I really enjoyed this part because I realized that there were two factors in the disability, and the environment in which the person was in was one. We must not forget that the web, digital is an environment that should not be overlooked.

During the same roundtable, Stephanie Laffargue, (Director of Studies at the CSA Institute, not to be confused with the Higher Council of Audiovisual) presented to us the Illectronism and the percentage that this represented in the population.

Illectronism is a term that is too common at the moment, it is an adaptation of the word illiteracy in the field of digital. To globalize, this concerns people who have a lack of knowledge to use electronic/digital resources.

How can you improve the accessibility of your website?

Of course, I am not a specialist on the subject, but I intend to take an interest in it and raise awareness among my team as I go along.

I would like to thank Damien Senger (@hiwelo), who was present at the panel discussion and Design Systems Accessibility lead in Amsterdam, with whom we had the opportunity to talk at length before leaving. He introduced us to a Chrome extension made by Microsoft, Accessibility Insights for Web that will allow you to analyze your site with their FastPass feature, which will allow you to trace common accessibility issues with high impact.

With this extension, you will also be able to check your “Tab stops” which represent the navigation of your website via the tab button. Generally, it’s not great. Hidden elements, SEO hacks, poor code design prevents consistent and understandable navigation by people with disabilities.

If you want to go further, I can advise you to go to sites that make a checklist of essential points from the WCAG (Web Content Accessibility Guidelines) which is classified in 3 levels, A (beginner), AA (intermediate) and AAA (advanced).
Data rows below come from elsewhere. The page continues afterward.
Lemma gettoken_spec s : (s <= es)%nat ->
  exists t q eq s', gettoken buf s = Ret (t, q, eq) s' /\ (s <= q <= eq)%nat /\ (eq <= s' <= es)%nat /\
    (t <> 0 -> (q < eq)%nat) /\ (t = 97 -> tok_wf (q, eq)) /\ ((s < es)%nat -> (s < s')%nat).
Proof.
  intros Hs. destruct (skip_ws_spec s Hs) as [H1 H2]. unfold gettoken, bind, gets, modify, ret.
  set (q := skip_ws buf s) in *.
  destruct (Z.eqb_spec (char q) 0) as [E0|E0].
  { destruct (skip_ws_spec q) as [H3 _]; [lia|]. eexists _, _, _, _. split; [reflexivity|].
    assert (~ (q < es)%nat) by (by intros Hc%char_lt). rewrite E0. split_and!; first [lia|done|congruence]. }
  pose proof (proj2 (char_lt q) E0) as Hq.
  destruct (chr_in (char q) [124; 40; 41; 59; 38; 60]) eqn:E1.
  { destruct (skip_ws_spec (S q)) as [H3 _]; [lia|]. eexists _, _, _, _. split; [reflexivity|]. split_and!; try lia.
    intros E. apply chr_in_spec in E1. rewrite E in E1. set_solver by lia. }
  destruct (Z.eqb_spec (char q) 62) as [E2|E2].
  { destruct (Z.eqb_spec (char (S q)) 62) as [E3|E3].
    - assert (S q < es)%nat by (apply char_lt; rewrite E3; done). destruct (skip_ws_spec (S (S q))) as [H3 _]; [lia|].
      eexists _, _, _, _. split; [reflexivity|]. split_and!; try lia.
    - destruct (skip_ws_spec (S q)) as [H3 _]; [lia|]. eexists _, _, _, _. split; [reflexivity|].
      split_and!; try lia. }
  destruct (scan_spec (fun c => negb (chr_in c whitespace) && negb (chr_in c symbols)) q ltac:(lia)) as (H3 & H4 & H5).
  fold (skip_word buf q) in H3, H4, H5.
  assert (forall c, negb (chr_in c whitespace) && negb (chr_in c symbols) = true -> c <> 0 -> wordc c) as Hw.
  { intros c [Ha Hb]%andb_true_iff Hc. apply negb_true_iff in Ha, Hb. split_and!; [done| |].
    - intros Hin%chr_in_spec. congruence.
    - intros Hin%chr_in_spec. congruence. }
  assert (char q ∉ symbols) as Hsy.
  { intros Hin. assert (char q ∈ [124; 40; 41; 59; 38; 60] \/ char q = 62) as [H|H] by (unfold symbols in Hin; set_solver).
    - apply chr_in_spec in H. congruence.
    - done. }
  assert (q < skip_word buf q)%nat as Hlt.
  { destruct (decide (skip_word buf q = q)) as [E|]; [|lia]. destruct H5 as [H5|H5]; [lia|]. rewrite E in H5.
    apply andb_false_iff in H5 as [H5|H5]; apply negb_false_iff, chr_in_spec in H5; done. }
  destruct (skip_ws_spec (skip_word buf q)) as [H6 _]; [lia|].
  eexists _, _, _, _. split; [reflexivity|]. split_and!; try lia. intros _. split_and!; cbn [fst snd]; [lia|lia| |].
  - intros i Hi. apply Hw; [by apply H4|]. apply char_lt. lia.
  - intros (Hc0 & Hc1 & Hc2). destruct H5 as [H5|H5].
    + rewrite <- char_lt in Hc0. lia.
    + apply andb_false_iff in H5 as [H5|H5]; apply negb_false_iff, chr_in_spec in H5; done.
Qed.

Fixpoint cmd_wf (c : cmd) : Prop :=
  match c with
  | EXEC argv => Forall tok_wf argv /\ (length argv < MAXARGS)%nat
  | REDIR c q eq _ _ => cmd_wf c /\ tok_wf (q, eq)
  | PIPE l r | LIST l r => cmd_wf l /\ cmd_wf r
  | BACK c => cmd_wf c
  end.

Definition redir_wf (r : Z * nat * nat) : Prop := tok_wf (r.1.2, r.2).

Lemma wrap_wf rs : forall c, cmd_wf c -> Forall redir_wf rs -> cmd_wf (wrap rs c).
Proof.
  induction rs as [|[[t q] eq] rs IH]; intros c Hc Hr; [done|]. inversion Hr as [|? ? H1 H2]; subst.
  cbn. apply IH; [|done]. unfold redir_of. by repeat case_match.
Qed.

Definition advance (s : nat) (s' : nat) : Prop := (s <= s' <= es)%nat.

Lemma redir_loop_ok : forall f s, (s <= es)%nat -> (es - s < f)%nat ->
  ok (redir_loop buf f) s (fun rs s' => advance s s' /\ Forall redir_wf rs).
Proof.
  induction f as [|f IH]; intros s Hs Hf; [lia|]. cbn [redir_loop].
  destruct (peek_spec [60; 62] s Hs) as (b & s1 & E1 & H1 & Hb & _). eapply ok_bind_eq; [exact E1|].
  destruct b; [|split; [done|constructor]]. destruct (Hb eq_refl) as [Hlt _].
  destruct (gettoken_spec s1) as (t & q & eq & s2 & E2 & H2 & H3 & _ & _ & Hp); [lia|]. eapply ok_bind_eq; [exact E2|]. cbv beta iota.
  destruct (gettoken_spec s2) as (t' & q' & eq' & s3 & E3 & H4 & H5 & _ & Hw & _); [lia|]. eapply ok_bind_eq; [exact E3|]. cbv beta iota.
  destruct (Z.eqb_spec t' 97) as [E|E]; cbn [negb]; [|exact I]. specialize (Hp Hlt).
  eapply ok_bind; [apply IH; lia|]. intros rs s4 [Ha Hr]. unfold advance in *. split; [lia|]. constructor; [by apply Hw|done].
Qed.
Checklist WCAG.

I realized one thing, it is our responsibility, as a developer, designer, designer, project manager to do what is necessary (at least the minimum!) to make navigation more enjoyable and not put them in a handicap situation.

Making a site accessible does not cost more if the teams in charge of the project are sensitized and if they take this aspect into account from the genesis. As Mathieu Froidure said at the conference, we must not take this subject as a constraint but as a market to conquer!